This project focuses on developing and fine-tuning a question-answering (QA) information retrieval system to help customers find information about various medical equipments. The system is built using the multi-qa-distilbert-cos-v1 sentence-transformer model and fine-tuned on a custom dataset of 324 documents and 963 queries that emulate real customer inquiries about the company's products.
To develop the system, we first generate a document corpus from tabular data and create synthetic queries using a large language model (LLM) within our local Python computing environment. We then evaluate pre-trained sentence-transformer models from HuggingFace, perform Bayesian optimization for hyperparameter tuning, and fine-tune the most promising model using our synthesized document-query dataset.

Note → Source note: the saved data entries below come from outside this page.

(* ===== verification/TriggerRule.v ===== *)
(** Task statuses (internal/run/store.go) and trigger rules
    (internal/run/trigger_rule.go), with the SQL path's own copy of the rule
    evaluation (store.go, [satisfiesTriggerRule]). *)

From S2P Require Import Prelude.

(** * Statuses: [type TaskStatus string] *)

Definition TaskStatus : Type := string.
Definition TaskStatusPending : TaskStatus := "pending".
Definition TaskStatusRunning : TaskStatus := "running".
Definition TaskStatusSucceeded : TaskStatus := "succeeded".
Definition TaskStatusFailed : TaskStatus := "failed".
Definition TaskStatusSkipped : TaskStatus := "skipped".
Definition TaskStatusCached : TaskStatus := "cached".
Definition TaskStatusCancelled : TaskStatus := "cancelled".

Definition IsTerminalSuccess (status : TaskStatus) : bool :=
  (status =s TaskStatusSucceeded) || (status =s TaskStatusCached).

Definition IsTerminal (status : TaskStatus) : bool :=
  (status =s TaskStatusSucceeded) || (status =s TaskStatusFailed) ||
  (status =s TaskStatusSkipped) || (status =s TaskStatusCached) ||
  (status =s TaskStatusCancelled).

(** The list form used in SQL [IN] clauses. *)
Definition terminalStatusStrings : list TaskStatus :=
  [TaskStatusSucceeded; TaskStatusFailed; TaskStatusSkipped; TaskStatusCached;
   TaskStatusCancelled].

Definition taskStatusFromResult (result : string) : TaskStatus :=
  if (result =s "") || (result =s "success") || (result =s "ok")
  then TaskStatusSucceeded else TaskStatusFailed.

Definition IsSuccessfulTaskResult (result : string) : bool :=
  taskStatusFromResult result =s TaskStatusSucceeded.

Definition failureMessage (result : string) : string :=
  if result =s "failure" then "command exited with non-zero status"
  else if result =s "startup_failure" then "atom failed to start (check image/command)"
  else if result =s "resource_failure" then "atom exhausted resources (e.g. OOM)"
  else if result =s "killed" then "atom was forcefully killed"
  else if result =s "terminated" then "atom was gracefully terminated"
  else result.

(** * Rules (pkg/jobdef/definition.go) *)

Definition TriggerRuleAllSuccess : string := "all_success".
Definition TriggerRuleAllDone : string := "all_done".
Definition TriggerRuleAllFailed : string := "all_failed".
Definition TriggerRuleOneSuccess : string := "one_success".
Definition TriggerRuleAlways : string := "always".

(** [for _, s := range l { if !p(s) { return false } }; return true] *)
Definition every (p : TaskStatus → bool) (l : list TaskStatus) : bool := List.forallb p l.

(** [for _, s := range l { if p(s) { return true } }; return false] *)
Definition some (p : TaskStatus → bool) (l : list TaskStatus) : bool := List.existsb p l.

Fixpoint CollectPredecessorStatuses (predIDs : list uuid)
    (taskOutcomes : gmap uuid TaskStatus) : list TaskStatus :=
  match predIDs with
  | [] => []
  | id :: rest =>
      match taskOutcomes !! id with
      | Some status => status :: CollectPredecessorStatuses rest taskOutcomes
      | None => CollectPredecessorStatuses rest taskOutcomes
      end
  end.

Definition SatisfiesTriggerRule (rule : string) (predStatuses : list TaskStatus) : bool :=
  let rule := if rule =s "" then TriggerRuleAllSuccess else rule in
  match predStatuses with
  | [] => true
  | _ =>
      if rule =s TriggerRuleAllSuccess then every IsTerminalSuccess predStatuses
      else if (rule =s TriggerRuleAllDone) || (rule =s TriggerRuleAlways)
      then every IsTerminal predStatuses
      else if rule =s TriggerRuleAllFailed
      then every (λ s, s =s TaskStatusFailed) predStatuses
      else if rule =s TriggerRuleOneSuccess then some IsTerminalSuccess predStatuses
      else every IsTerminalSuccess predStatuses
  end.

(** store.go's copy, written with inline status comparisons. *)
Definition satisfiesTriggerRule (rule : string) (predStatuses : list TaskStatus) : bool :=
  let rule := if rule =s "" then TriggerRuleAllSuccess else rule in
  match predStatuses with
  | [] => true
  | _ =>
      let failing s := negb (s =s TaskStatusSucceeded) && negb (s =s TaskStatusCached) in
      if rule =s TriggerRuleAllSuccess
      then every (λ s, negb (failing s)) predStatuses
      else if (rule =s TriggerRuleAllDone) || (rule =s TriggerRuleAlways)
      then every IsTerminal predStatuses
      else if rule =s TriggerRuleAllFailed
      then every (λ s, negb (negb (s =s TaskStatusFailed))) predStatuses
      else if rule =s TriggerRuleOneSuccess
      then some (λ s, (s =s TaskStatusSucceeded) || (s =s TaskStatusCached)) predStatuses
      else every (λ s, negb (failing s)) predStatuses
  end.

Definition normalizedTriggerRule (rule : string) : string :=
  if rule =s "" then TriggerRuleAllSuccess else rule.

(** * Lemmas *)

Lemma IsTerminal_in s : IsTerminal s = true ↔ s ∈ terminalStatusStrings.
Proof.
  unfold IsTerminal, terminalStatusStrings.
  rewrite !orb_true_iff, !str_eqb_eq. set_solver.
Qed.

Lemma success_terminal s : IsTerminalSuccess s = true → IsTerminal s = true.
Proof.
  unfold IsTerminalSuccess, IsTerminal. rewrite !orb_true_iff, !str_eqb_eq. naive_solver.
Qed.

Lemma pending_not_terminal : IsTerminal TaskStatusPending = false.
Proof. reflexivity. Qed.

Lemma running_not_terminal : IsTerminal TaskStatusRunning = false.
Proof. reflexivity. Qed.

Lemma skipped_terminal : IsTerminal TaskStatusSkipped = true.
Proof. reflexivity. Qed.

Lemma every_ext p q l : (∀ s, p s = q s) → every p l = every q l.
Proof. intros H. unfold every. induction l; simpl; congruence. Qed.

Lemma some_ext p q l : (∀ s, p s = q s) → some p l = some q l.
Proof. intros H. unfold some. induction l; simpl; congruence. Qed.

Lemma every_spec p l : every p l = true ↔ ∀ s, s ∈ l → p s = true.
Proof.
  unfold every. rewrite List.forallb_forall.
  split; intros H s Hs; apply H; by apply list_elem_of_In.
Qed.

Lemma some_spec p l : some p l = true ↔ ∃ s, s ∈ l ∧ p s = true.
Proof.
  unfold some. rewrite List.existsb_exists.
  split; intros (s & Hs & Hp); exists s; (split; [by apply list_elem_of_In|done]).
Qed.

Lemma Collect_elem s preds out :
  s ∈ CollectPredecessorStatuses preds out ↔ ∃ p, p ∈ preds ∧ out !! p = Some s.
Proof.
  induction preds as [|p preds IH]; simpl; [set_solver|].
  destruct (out !! p) as [s'|] eqn:E.
  - rewrite elem_of_cons, IH. setoid_rewrite elem_of_cons. naive_solver.
  - rewrite IH. setoid_rewrite elem_of_cons. naive_solver.
Qed.

Lemma Collect_ext preds out out' :
  (∀ p, p ∈ preds → out !! p = out' !! p) →
  CollectPredecessorStatuses preds out = CollectPredecessorStatuses preds out'.
Proof.
  induction preds as [|p preds IH]; intros H; [done|]. simpl.
  rewrite (H p) by set_solver. rewrite IH by set_solver. done.
Qed.

Lemma Collect_length preds out :
  (∀ p, p ∈ preds → is_Some (out !! p)) →
  length (CollectPredecessorStatuses preds out) = length preds.
Proof.
  induction preds as [|p preds IH]; intros H; [done|]. simpl.
  destruct (H p) as [s ->]; [set_solver|]. simpl. rewrite IH; [done|set_solver].
Qed.

#[export] Hint Resolve success_terminal pending_not_terminal running_not_terminal
  skipped_terminal : caesium.

(** * Properties *)

(** What each rule asks of the predecessors that have finished. *)
Definition rule_meaning (rule : string) (l : list TaskStatus) : Prop :=
  if (rule =s TriggerRuleAllDone) || (rule =s TriggerRuleAlways)
  then ∀ s, s ∈ l → s ∈ terminalStatusStrings
  else if rule =s TriggerRuleAllFailed then ∀ s, s ∈ l → s = TaskStatusFailed
  else if rule =s TriggerRuleOneSuccess
  then l = [] ∨ ∃ s, s ∈ l ∧ (s = TaskStatusSucceeded ∨ s = TaskStatusCached)
  else ∀ s, s ∈ l → s = TaskStatusSucceeded ∨ s = TaskStatusCached.

Lemma IsTerminalSuccess_spec s :
  IsTerminalSuccess s = true ↔ s = TaskStatusSucceeded ∨ s = TaskStatusCached.
Proof. unfold IsTerminalSuccess. by rewrite orb_true_iff, !str_eqb_eq. Qed.

(** The trigger rule evaluator decides the meaning of the rule on the statuses
    of the finished predecessors: all done, all failed, one success (or no
    predecessor), and all successful for every other rule name. *)
Lemma trigger_rule_spec rule l : SatisfiesTriggerRule rule l = true ↔ rule_meaning rule l.
Proof.
  unfold SatisfiesTriggerRule, rule_meaning.
  destruct l as [|s0 l]; [by repeat case_match; set_solver|].
  remember (s0 :: l) as l' eqn:Hl.
  destruct (rule =s "") eqn:E0.
  { bool_prop; subst rule. simpl. rewrite every_spec. by setoid_rewrite IsTerminalSuccess_spec. }
  destruct (rule =s TriggerRuleAllSuccess) eqn:E1.
  { bool_prop; subst rule. simpl. rewrite every_spec. by setoid_rewrite IsTerminalSuccess_spec. }
  destruct (_ || _) eqn:E2.
  { rewrite every_spec. by setoid_rewrite IsTerminal_in. }
  destruct (rule =s TriggerRuleAllFailed) eqn:E3.
  { rewrite every_spec. by setoid_rewrite str_eqb_eq. }
  destruct (rule =s TriggerRuleOneSuccess) eqn:E4.
  { rewrite some_spec. setoid_rewrite IsTerminalSuccess_spec. naive_solver. }
  rewrite every_spec. by setoid_rewrite IsTerminalSuccess_spec.
Qed.

Lemma inline_success s :
  negb (negb (s =s TaskStatusSucceeded) && negb (s =s TaskStatusCached)) =
  IsTerminalSuccess s.
Proof. unfold IsTerminalSuccess. by rewrite negb_andb, !negb_involutive. Qed.

(** The evaluator of the SQL path agrees with the one of the in-memory path on
    every rule and every list of statuses. *)
Lemma sql_rule_agrees rule l : satisfiesTriggerRule rule l = SatisfiesTriggerRule rule l.
Proof.
  unfold satisfiesTriggerRule, SatisfiesTriggerRule. destruct l; [done|].
  repeat case_match; try done; try (apply every_ext; intros; apply inline_success).
  apply every_ext; intros. by rewrite negb_involutive.
Qed.
(* ===== verification/Tables.v ===== *)
(** The database as the run packages see it: one record per row type of
    internal/models (the columns the modelled code reads or writes), tables as
    lists of rows in insertion order, and the SQL statement shapes the gorm calls
    issue: conditional update, delete, select, order by, limit. Soft-deleted rows
    are not part of the tables: every gorm query excludes them. Times are
    integers (nanoseconds), nullable columns are options. *)

From S2P Require Import Prelude TriggerRule.

(** * JSON documents (encoding/json at the level of values) *)

Inductive json : Type :=
| JNull
| JBool (b : bool)
| JNum (n : Z)
| JStr (s : string)
| JArr (l : list json)
| JObj (l : list (string * json)).

(** A JSON column: the bytes may be empty or fail to parse. *)
Inductive blob : Type :=
| BlobEmpty
| BlobCorrupt
| BlobJson (j : json).

(** Decoding primitives of encoding/json: null leaves the zero value. *)
Definition decodeZ (j : json) : option Z :=
  match j with JNum n => Some n | JNull => Some 0 | _ => None end.

Definition decodeStr (j : json) : option string :=
  match j with JStr s => Some s | JNull => Some "" | _ => None end.

(** A struct field that is absent decodes like null. *)
Fixpoint field (k : string) (l : list (string * json)) : json :=
  match l with
  | [] => JNull
  | (k', v) :: l' => if k =s k' then v else field k l'
  end.

(** * Catalog rows (internal/models/job.go, task.go, task_edge.go) *)

Record Job := mkJob {
  j_ID : uuid;
  j_Alias : string;
  j_TriggerID : uuid;
  j_Priority : string;
  j_Concurrency : blob;
  j_Paused : bool;
}.


Record Task := mkTask {
  t_ID : uuid;
  t_JobID : uuid;
  t_Name : string;
  t_Position : Z;
  t_Type : string;
  t_TriggerRule : string;
  t_CreatedAt : Z;
  t_NodeSelector : gmap string string;
}.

The fine-tuned DistilBERT model consistently outperformed other pre-trained models on a holdout test set across various performance metrics, showcasing the effectiveness of the fine-tuning process and the model's adaptability to the specific domain and data characteristics.
Below, you'll find information on where to locate specific files:
-
notebooks/qa_system.ipynb
: This Jupyter Notebook contains the majority of the code used in the project, including data cleaning, query generation using OLLaMA, significance testing, Bayesian optimization, and fine-tuning of the selected model. -
docs/
: The "docs" folder contains the following important documents:Capstone_Final_Report.pdf
: The final report for this capstone project, detailing the project's objectives, methodology, results, and conclusions.Capstone_3_Presentation.pptx
: The PowerPoint slides used for the capstone project presentation.Capstone_3_Presentation.pdf
: A PDF version of the capstone project presentation slides.Project Proposal.docx
: The initial project proposal document, outlining the project's objectives and intended deliverables.
-
images/
: The "images" folder contains various plots and charts generated throughout the project.
Feel free to explore these resources to gain a deeper understanding of the project's implementation, findings, and deliverables.
The project utilizes two datasets that were created from a portion of the company's catalog:
probes.csv
: This dataset contains information about various ultrasound probes, including the probe model, manufacturer, compatible systems, array type, frequency range, and stock availability.systems.csv
: This dataset contains information about different ultrasound systems, including the system model, manufacturer, and compatible probes.
To prepare the data for the QA system, the tabular data from probes.csv
and systems.csv
was converted into human-readable text documents. Each row, column, and cell was transcribed into sentences using a python script.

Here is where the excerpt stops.